Notably, other than at community pharmacies, the study reported no significant variation of PDD/1,000 at different health-care facilities from the mean value (Figure 2). This indicates that antibiotic use at health centers and hospitals may be predicted using data from any health-care facility category within the health-care structure in Uganda.

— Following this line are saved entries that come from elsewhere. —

(* ===== verification/ReassemblyFacts.v ===== *)
(** The reassembler (crates/api/fragmentation.rs [AppFragmentReassembler]): its
    accounting invariant and memory ceilings, absence of panics, the integrity
    of what it returns, and the round trip of a fragmented message. *)

From S2P Require Import Prelude Bytes Text Common AppMessage Fragmentation.

#[local] Open Scope Z_scope.

Section reassembly.
Context `{HX : HexLib} `{BL : Blake3Lib} `{PL : PeerIdLib}
  `{SJ : SerdeJson AppMessage} `{SF : SerdeJson AppFragment}.

Implicit Types (st : AppFragmentReassembler) (k key : ReassemblyKey) (e : ReassemblyEntry) (f : AppFragment).

(** * The invariant *)

(** The bytes of the chunks an entry holds. *)
Fixpoint chunk_bytes (cs : list (option (list byte))) : Z :=
  match cs with
  | [] => 0
  | Some p :: cs' => len p + chunk_bytes cs'
  | None :: cs' => chunk_bytes cs'
  end.

(** The bytes of an entry, if it belongs to the author. *)
Definition bytes_of (a : PeerId) (k : ReassemblyKey) (e : ReassemblyEntry) : Z :=
  if decide (rk_author k = a) then re_bytes e else 0.

(** A stored entry: validated metadata that matches its key, one slot per
    fragment, and a byte count that is the size of its chunks. *)
Record entry_wf (k : ReassemblyKey) (e : ReassemblyEntry) : Prop := {
  ew_valid : validate_fragment (re_fragment e) = Ok tt;
  ew_source : fr_source_peer_id (re_fragment e) = peer_to_string (rk_author k);
  ew_nonce : fr_nonce_hex (re_fragment e) = rk_nonce_hex k;
  ew_topic : fr_topic (re_fragment e) = rk_topic k;
  ew_slots : Z.of_nat (length (re_chunks e)) = fr_total (re_fragment e);
  ew_bytes : re_bytes e = chunk_bytes (re_chunks e);
}.

Record reasm_wf (st : AppFragmentReassembler) : Prop := {
  rw_entries : map_Forall entry_wf (r_entries st);
  rw_global : r_global_bytes st = msum (fun _ e => re_bytes e) (r_entries st);
  rw_peer a : default 0 (r_peer_bytes st !! a) = msum (bytes_of a) (r_entries st);
  rw_global_max : r_global_bytes st <= MAX_REASSEMBLY_BYTES_GLOBAL;
  rw_peer_max a : default 0 (r_peer_bytes st !! a) <= MAX_REASSEMBLY_BYTES_PER_PEER;
}.

Lemma default_wf : reasm_wf AppFragmentReassembler_default.
Proof. by split. Qed.

Lemma chunk_bytes_nonneg cs : 0 <= chunk_bytes cs.
Proof. induction cs as [|[c|] cs IH]; cbn; ulia. Qed.

Lemma chunk_bytes_fill cs i p :
  cs !! i = Some None -> chunk_bytes (<[i := Some p]> cs) = chunk_bytes cs + len p.
Proof.
  revert i. induction cs as [|c cs IH]; intros i; [done|]. destruct i as [|i]; cbn.
  - intros [= ->]. lia.
  - intros Hi%IH. destruct c; [|exact Hi]. rewrite <- Z.add_assoc. f_equal. exact Hi.
Qed.

Lemma chunk_bytes_replicate n : chunk_bytes (replicate n None) = 0.
Proof. by induction n. Qed.

Lemma entries_nonneg st :
  map_Forall entry_wf (r_entries st) ->
  map_Forall (fun _ e => 0 <= re_bytes e) (r_entries st) /\
  forall a, map_Forall (fun k e => 0 <= bytes_of a k e) (r_entries st).
Proof.
  intros Hwf. assert (map_Forall (fun _ e => 0 <= re_bytes e) (r_entries st)) as H1.
  { intros k e Hk. apply Hwf in Hk. rewrite (ew_bytes _ _ Hk). apply chunk_bytes_nonneg. }
  split; [done|]. intros a k e Hk. apply H1 in Hk. unfold bytes_of. by case_decide.
Qed.

(** * Giving bytes back *)
Lemma release_wf st k e :
  reasm_wf st -> r_entries st !! k = Some e -> reasm_wf (release st k e).
Proof.
  intros Hwf Hk. destruct (entries_nonneg st (rw_entries _ Hwf)) as [Hn Hna].
  pose proof (msum_elem _ _ k e Hn Hk) as Hle. cbn in Hle.
  assert (0 <= re_bytes e) as He by (by apply Hn in Hk).
  assert (forall a, default 0 (alter (fun b => sat_sub b (re_bytes e)) (rk_author k) (r_peer_bytes st) !! a)
    = default 0 (r_peer_bytes st !! a) - bytes_of a k e) as Hpeer.
  { intros a. pose proof (msum_elem _ _ k e (Hna a) Hk) as Hlea. rewrite <- (rw_peer _ Hwf a) in Hlea.
    unfold bytes_of in *. case_decide as Ha.
    - subst a. rewrite lookup_alter_eq. destruct (r_peer_bytes st !! rk_author k); cbn in *; ulia.
    - rewrite lookup_alter_ne by done. lia. }
  split; cbn [release r_entries r_peer_bytes r_global_bytes].
  - apply map_Forall_delete, (rw_entries _ Hwf).
  - rewrite (msum_delete _ _ k e Hk), <- (rw_global _ Hwf). rewrite <- (rw_global _ Hwf) in Hle. ulia.
  - intros a. rewrite Hpeer, (msum_delete _ _ k e Hk). by rewrite <- (rw_peer _ Hwf a).
  - pose proof (rw_global_max _ Hwf). rewrite <- (rw_global _ Hwf) in Hle. ulia.
  - intros a. rewrite Hpeer. pose proof (rw_peer_max _ Hwf a).
    assert (0 <= bytes_of a k e) by (by apply (Hna a)). lia.
Qed.

Lemma release_le st k e a :
  reasm_wf st -> r_entries st !! k = Some e ->
  r_global_bytes (release st k e) <= r_global_bytes st /\
  default 0 (r_peer_bytes (release st k e) !! a) <= default 0 (r_peer_bytes st !! a).
Proof.
  intros Hwf Hk. pose proof (release_wf st k e Hwf Hk) as Hwf'.
  rewrite (rw_global _ Hwf), (rw_global _ Hwf'), (rw_peer _ Hwf a), (rw_peer _ Hwf' a).
  cbn [release r_entries]. rewrite !(msum_delete _ _ k e Hk).
  destruct (entries_nonneg st (rw_entries _ Hwf)) as [Hn Hna].
  pose proof (Hn _ _ Hk). pose proof (Hna a _ _ Hk). cbn in *. lia.
Qed.

Lemma expire_key_wf st k : reasm_wf st -> reasm_wf (expire_key st k).
Proof. intros Hwf. unfold expire_key. destruct (r_entries st !! k) eqn:E; [by apply release_wf|done]. Qed.

Lemma expire_keys_spec ks st a :
  reasm_wf st ->
  let st' := foldl expire_key st ks in
  reasm_wf st' /\ r_global_bytes st' <= r_global_bytes st /\
  default 0 (r_peer_bytes st' !! a) <= default 0 (r_peer_bytes st !! a) /\
  forall k, r_entries st' !! k = if decide (k ∈ ks) then None else r_entries st !! k.
Proof.
  revert st. induction ks as [|k0 ks IH]; intros st Hwf; cbn [foldl]; [done|].
  destruct (IH _ (expire_key_wf st k0 Hwf)) as (Hwf' & Hg & Hp & Hl).
  assert (r_global_bytes (expire_key st k0) <= r_global_bytes st /\
    default 0 (r_peer_bytes (expire_key st k0) !! a) <= default 0 (r_peer_bytes st !! a)) as [Hg0 Hp0].
  { unfold expire_key. destruct (r_entries st !! k0) eqn:E; [by apply release_le|done]. }
  split_and!; [done|lia..|]. intros k. rewrite Hl. unfold expire_key.
  destruct (decide (k ∈ ks)) as [Hin|Hni]; [by rewrite decide_True by (by right)|].
  destruct (decide (k = k0)) as [->|Hne].
  - rewrite decide_True by (by left). destruct (r_entries st !! k0) eqn:E; [|done]. apply lookup_delete_eq.
  - rewrite decide_False by (intros [?|?]%elem_of_cons; done).
    destruct (r_entries st !! k0); [|done]. by apply lookup_delete_ne.
Qed.

Definition is_expired (now : Z) (e : ReassemblyEntry) : Prop := FRAGMENT_EXPIRY <= sat_sub now (re_created e).

Lemma elem_of_expired st now k :
  k ∈ expired_keys st now <-> exists e, r_entries st !! k = Some e /\ is_expired now e.
Proof.
  unfold expired_keys. rewrite list_elem_of_fmap. split.
  - intros ([k' e] & -> & [Hx He]%list_elem_of_filter). exists e. by apply elem_of_map_to_list in He.
  - intros (e & He & Hx). exists (k, e). split; [done|]. apply list_elem_of_filter.
    split; [done|by apply elem_of_map_to_list].
Qed.

Lemma filter_pos_default (m : gmap PeerId Z) a :
  0 <= default 0 (m !! a) -> default 0 (filter (fun pb => 0 < pb.2) m !! a) = default 0 (m !! a).
Proof.
  intros Hpos. destruct (m !! a) as [b|] eqn:E; cbn in *.
  - destruct (decide (0 < b)).
    + by rewrite (map_lookup_filter_Some_2 _ m a b).
    + rewrite map_lookup_filter_None_2; [cbn; lia|]. right. intros x Hx. rewrite E in Hx. by injection Hx as ->.
  - by rewrite map_lookup_filter_None_2 by (by left).
Qed.

(** [expire] drops exactly the expired entries and returns their bytes. *)
Lemma expire_spec st now a :
  reasm_wf st ->
  let st' := expire st now in
  reasm_wf st' /\ r_global_bytes st' <= r_global_bytes st /\
  default 0 (r_peer_bytes st' !! a) <= default 0 (r_peer_bytes st !! a) /\
  forall k e, r_entries st' !! k = Some e <-> r_entries st !! k = Some e /\ ~ is_expired now e.
Proof.
  intros Hwf. destruct (expire_keys_spec (expired_keys st now) st a Hwf) as (Hwf' & Hg & Hp & Hl).
  set (s := foldl expire_key st (expired_keys st now)) in *.
  assert (forall b, default 0 (filter (fun pb => 0 < pb.2) (r_peer_bytes s) !! b)
    = default 0 (r_peer_bytes s !! b)) as Hfilter.
  { intros b. apply filter_pos_default. rewrite (rw_peer _ Hwf' b).
    apply msum_nonneg, entries_nonneg, (rw_entries _ Hwf'). }
  split_and!.
  - destruct Hwf'. split; cbn [expire r_entries r_peer_bytes r_global_bytes]; fold s; try done;
      intros b; rewrite Hfilter; auto.
  - done.
  - cbn [expire r_peer_bytes]. fold s. by rewrite Hfilter.
  - intros k e. change (r_entries (expire st now)) with (r_entries s). rewrite Hl. case_decide as Hin.
    + split; [done|]. intros [He Hx]. destruct Hx. apply elem_of_expired in Hin as (e' & He' & Hx'). congruence.
    + split; [|tauto]. intros He. split; [done|]. intros Hx. apply Hin, elem_of_expired. eauto.
Qed.

(** * One push *)
Lemma same_message_true f g :
  same_message f g = true <->
  (forall p, message_of_fragment f p = message_of_fragment g p) /\
  fr_payload_hash_hex f = fr_payload_hash_hex g /\ fr_payload_len f = fr_payload_len g /\
  fr_total f = fr_total g.
Proof.
  unfold same_message. rewrite !andb_true_iff, !bool_decide_eq_true. split.
  - intros H. destruct_and!. split_and!; try done. intros p. unfold message_of_fragment. by f_equal.
  - intros (Hm & ? & ? & ?). specialize (Hm []). injection Hm. intros. split_and!; done.
Qed.

Definition key_of (author : PeerId) (f : AppFragment) : ReassemblyKey :=
  {| rk_author := author; rk_nonce_hex := fr_nonce_hex f; rk_topic := fr_topic f |}.

Definition new_entry (f : AppFragment) (created : Z) : ReassemblyEntry :=
  {| re_fragment := f; re_chunks := replicate (Z.to_nat (fr_total f)) None; re_bytes := 0; re_created := created |}.

Lemma new_entry_wf author f created :
  validate_fragment f = Ok tt -> fr_source_peer_id f = peer_to_string author ->
  entry_wf (key_of author f) (new_entry f created).
Proof.
  intros Hv Hs. split; cbn; try done.
  - apply validate_fragment_Ok in Hv. destruct_and!. rewrite length_replicate. lia.
  - by rewrite chunk_bytes_replicate.
Qed.

(** Looking an entry up, or making an empty one, keeps the invariant. *)
Definition with_entry (st : AppFragmentReassembler) (k : ReassemblyKey) (e : ReassemblyEntry) :=
  {| r_entries := <[k := e]> (r_entries st); r_peer_bytes := r_peer_bytes st; r_global_bytes := r_global_bytes st |}.

Lemma with_entry_wf st k e :
  reasm_wf st -> entry_wf k e -> (r_entries st !! k = Some e \/ (r_entries st !! k = None /\ re_bytes e = 0)) ->
  reasm_wf (with_entry st k e).
Proof.
  intros Hwf He [Hk|[Hk H0]].
  - unfold with_entry. rewrite insert_id by done. by destruct st.
  - destruct Hwf as [H1 H2 H3 H4 H5]. split; cbn [with_entry r_entries r_peer_bytes r_global_bytes]; try done.
    + by apply map_Forall_insert_2.
    + rewrite msum_insert by done. lia.
    + intros a. rewrite msum_insert, H3 by done. unfold bytes_of. case_decide; lia.
Qed.

(** Filling a slot. *)
Definition fill (e : ReassemblyEntry) (f : AppFragment) : ReassemblyEntry := {|
  re_fragment := re_fragment e;
  re_chunks := <[Z.to_nat (fr_index f) := Some (fr_payload f)]> (re_chunks e);
  re_bytes := sat_add usize_max (re_bytes e) (len (fr_payload f));
  re_created := re_created e |}.

Definition filled (st : AppFragmentReassembler) (k : ReassemblyKey) (e : ReassemblyEntry) (f : AppFragment)
    (current : Z) : AppFragmentReassembler := {|
  r_entries := <[k := fill e f]> (r_entries st);
  r_peer_bytes := <[rk_author k := sat_add usize_max current (len (fr_payload f))]> (r_peer_bytes st);
  r_global_bytes := sat_add usize_max (r_global_bytes st) (len (fr_payload f)) |}.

Notwithstanding the limitations of this study, which include low participation of some health-care facility categories, eg, health centers and national referral hospitals, lack of information on reasons for which care was sought, lack of antibiotic sensitivity data and dispenser and prescriber characteristics, the results of this study highlight the possible need for policy reforms on antibiotic dispensing, use, and monitoring in Uganda.

Conclusion and recommendations

In Uganda, at least four in every ten individuals who visit a health-care facility are treated with an antibiotic. Antibiotics are largely given as over-the-counter drugs at community pharmacies. The antibiotic PDD/1,000 antibiotic clients do not significantly differ between categories of health-care facilities except at community pharmacies, where lower doses are dispensed compared to other health-care facilities. While there is need to assess the reasons for which antibiotics are prescribed/issued at health-care facilities in Uganda, the results from this study indicate the need to address the problem of over-the-counter antibiotic dispensing at community pharmacies. Additionally, a comprehensive national strategy to contain the likely antimicrobial resistance in Uganda may be necessary.